Ogni volta che chiudevo gli occhi speravo con tutta me stessa di ritrovarmi in un sogno indotto dalla sua magia, ma per ben tre volte dovetti accontentarmi di inutili incubi che avevano come protagonisti Finvarra, i cui occhi non facevano che perseguitarmi, e Lúg, che ogni volta mi terrorizzava a morte con le sue urla e le sue maniere brusche.

Il Sovrano mi sfidò per altre due volte a scacchi, e in entrambe le occasioni fui brutalmente sconfitta. Ne approfittai per scoprire più dettagli possibili sulle fate, ma mi resi ben presto conto che, se Dagda non si fosse fatto vivo al più presto con un piano di salvataggio, sarei impazzita nel Regno delle Fate.

Quando vivevo nel mio mondo non me n'ero mai accorta, ma gli orologi erano importantissimi nella mia vita. A casa, guardavo molto spesso lo schermo del cellulare solo per leggere l'ora e, ancora più spesso, mi rivolgevo alle lancette del mio orologino da polso, anche solo per noia. Se poi non ero in possesso di sveglie, mi affidavo al sole: indicativamente, la luce mi aiutava ad orientarmi nel tempo.

Nel Regno delle Fate, però, il tempo non esisteva: non c'erano finestre, né pendoli o orologi, ed era quindi impossibile capire in quale momento della giornata ci si si trovasse... sempre che di "giornate" si potesse parlare. Le fate, infatti, non seguivano uno stesso ritmo: mentre alcune dormivano, altre pranzavano con l'arrosto e altre ancora bevevano il tè con i biscotti. Ai miei occhi tutto ciò appariva folle, perché non avere un ritmo era completamente contro la mia natura di essere umano.

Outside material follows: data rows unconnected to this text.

(** ** Filling the buffer *)

Lemma fill_buffer_spec r (Q : result (unit * Reader) -> Prop) :
  reader_ok r -> offset r < file_size r -> offset r < limit r ->
  (forall r', advanced r r' 0 -> buffer_start r' = offset r' -> 0 < buffer_len r' -> Q (Ok (tt, r'))) ->
  (forall e, ~ readable r -> Q (Err e)) ->
  wp (fill_buffer r) Q.
Proof.
  intros [Hf Hsz Ho Hb Hfl Hi Hbs] Hs Hl HQ HE. unfold fill_buffer. apply rwp_bind, rwp_get.
  unfold saturating_sub. set (remaining := N.min (file_size r) (limit r) - offset r).
  assert (0 < remaining) as Hrem by (unfold remaining; lia).
  apply rwp_bind, rwp_try. rewrite (proj2 (N.eqb_neq remaining 0)) by lia. cbn [reject].
  set (amount := N.min remaining READER_BUFFER_BYTES).
  assert (amount <= READER_BUFFER_BYTES) as Hle by (unfold amount; lia).
  assert (0 < amount) as Ham by (unfold amount, READER_BUFFER_BYTES; lia).
  assert (offset r + amount <= file_size r) as Hend by (unfold amount, remaining; lia).
  apply rwp_bind, rwp_try. rewrite (proj2 (usize_try_from_Ok amount amount)) by (unfold usize_MAX; lia).
  apply rwp_bind, rwp_try. pose proof (read_exact_at_spec (file r) (offset r) amount Hf) as Hx.
  destruct (read_exact_at (file r) (offset r) amount) as [bs|e|] eqn:E; [| |done].
  - apply rwp_put. destruct Hx as [-> [?|Hin]]; [lia|].
    pose proof (slice_length _ _ _ Hin) as Hlen. apply HQ; [|done|done]. split; try done; cbn [offset]; [|lia].
    split; cbn [file file_size limit offset buffer buffer_start buffer_len]; try done.
    + rewrite length_app, length_drop, Hlen, Hb. lia.
    + by right.
    + unfold slice at 1. change (N.to_nat 0) with 0%nat. rewrite drop_0, <-Hlen. apply take_app_length.
  - apply HE. intros [Hr Hsize _]. destruct Hx as [?|[?|?]]; [done|lia|lia].
Qed.
(* ===== verification/Json.v ===== *)
(** * JSON visitors of [checkpoint.rs] and [inventory.rs]

    The deserializer ([serde_json]) is a parameter: it presents a text as a tree
    of values, in which a place it cannot read is [Malformed] or the end of an
    unclosed sequence or object. A visitor walks the tree, checks the
    cancellation flag as it goes and may abort with an error of its own; any
    other failure is reported as an invalid format. *)


From S2P Require Import Prelude Errors Cancel Tensor Identity Order Limits Inventory.
From Stdlib Require Strings.String.
Local Open Scope N_scope.

Inductive Json :=
  | Unit
  | Boolean (value : bool)
  | I64Number (value : Z)
  | U64Number (value : N)
  | F64Number (value : N)
  | Text (value : string)
  | Sequence (elements : list Json) (closed : bool)
  | Object (fields : list (string * Json)) (closed : bool)
  | Malformed.

(** A text: its value, and whether only white space follows it. *)
Record Document := {
  document_value : Json;
  document_ends : bool
}.

(** ** Calls of a visitor *)

(** [None] is an error of the deserializer's type; an error of the control
    ([abort]) ends the whole call with its own category. *)
Definition Visit (A : Type) : Type := M (option A).

#[export] Instance Visit_ret : MRet Visit := fun A a => mret (M := M) (Some a).
#[export] Instance Visit_bind : MBind Visit := fun A B f v =>
  mbind (M := M) (fun o => match o with Some a => f a | None => mret (M := M) None end) v.

Definition visit {A} (m : M A) : Visit A := mbind (M := M) (fun a => mret (M := M) (Some a)) m.
Definition serde_error {A} : Visit A := mret (M := M) None.

(** [control.check] and [control.limit]. *)
Definition control_check : Visit unit := visit check.
Definition control_limit {A} : Visit A := visit (lift (Err ResourceLimit)).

Fu per questo che persi quasi da subito il senso del tempo: ci pensai stesa sul letto, mentre aspettavo che il sonno mi cogliesse, e mi resi conto che non avevo la minima idea di quanto fosse passato da che ero giunta nel Mondo Sotterraneo.

Inizialmente non diedi molto peso allo scorrere – o non scorrere – del tempo, ma poco dopo mi resi conto di soffrirne: cominciai a controllare ossessivamente il quadrante del mio orologio, le cui lancette erano sempre ferme sulle dieci e ventidue, e, quando ero sola, iniziai a contare i secondi, cercando di scandire in qualche modo le mie giornate.

Mentre attendevo impazientemente qualche segno da parte di Dagda, lessi svariati libri e mi aggirai come un fantasma per il Regno, cercando di raccattare più informazioni possibili.

Un giorno, mentre passeggiavo con la testa fra le nuvole nel vano tentativo di arginare l'estrema noia a cui ero soggetta da che ero stata imprigionata, mi ritrovai in un'ala del regno che non avevo mai visitato.

In realtà, stavo cercando di raggiungere la sala del banchetto per soddisfare un certo languorino, e mi accorsi di essere nel corridoio sbagliato solo quando notai quanto l'illuminazione fosse debole e rada. Quando mi voltai per tornare sui miei passi, però, mi ritrovai di fronte a due corridoi identici.

«Merda!» sbottai, pestando un piede per terra con frustrazione.

«Stavo venendo da... da lì. Sì, credo da lì. E diamine, ci sarà in giro qualcuno a cui chiedere indicazioni!» strillai, immensamente seccata dal Regno delle Fate e dalle sue stranezze.

A passo di carica, marciai nella direzione che credevo fosse corretta, cercando invano di riconoscere qualche porta o corridoio per riportarmi in un'ala conosciuta.

Proseguii per una decina di minuti a zonzo, imboccando corridoi a caso, fino a quando mi ritrovai di fronte ad un antichissimo portone in legno, con un singolo battente a forma di ferro di cavallo.

Mi guardai intorno con circospezione e, vedendo che nessuno era nei paraggi, diedi libero sfogo alla mia curiosità. Spinsi il pesante portone che, cigolando, si aprì solo di qualche centimetro.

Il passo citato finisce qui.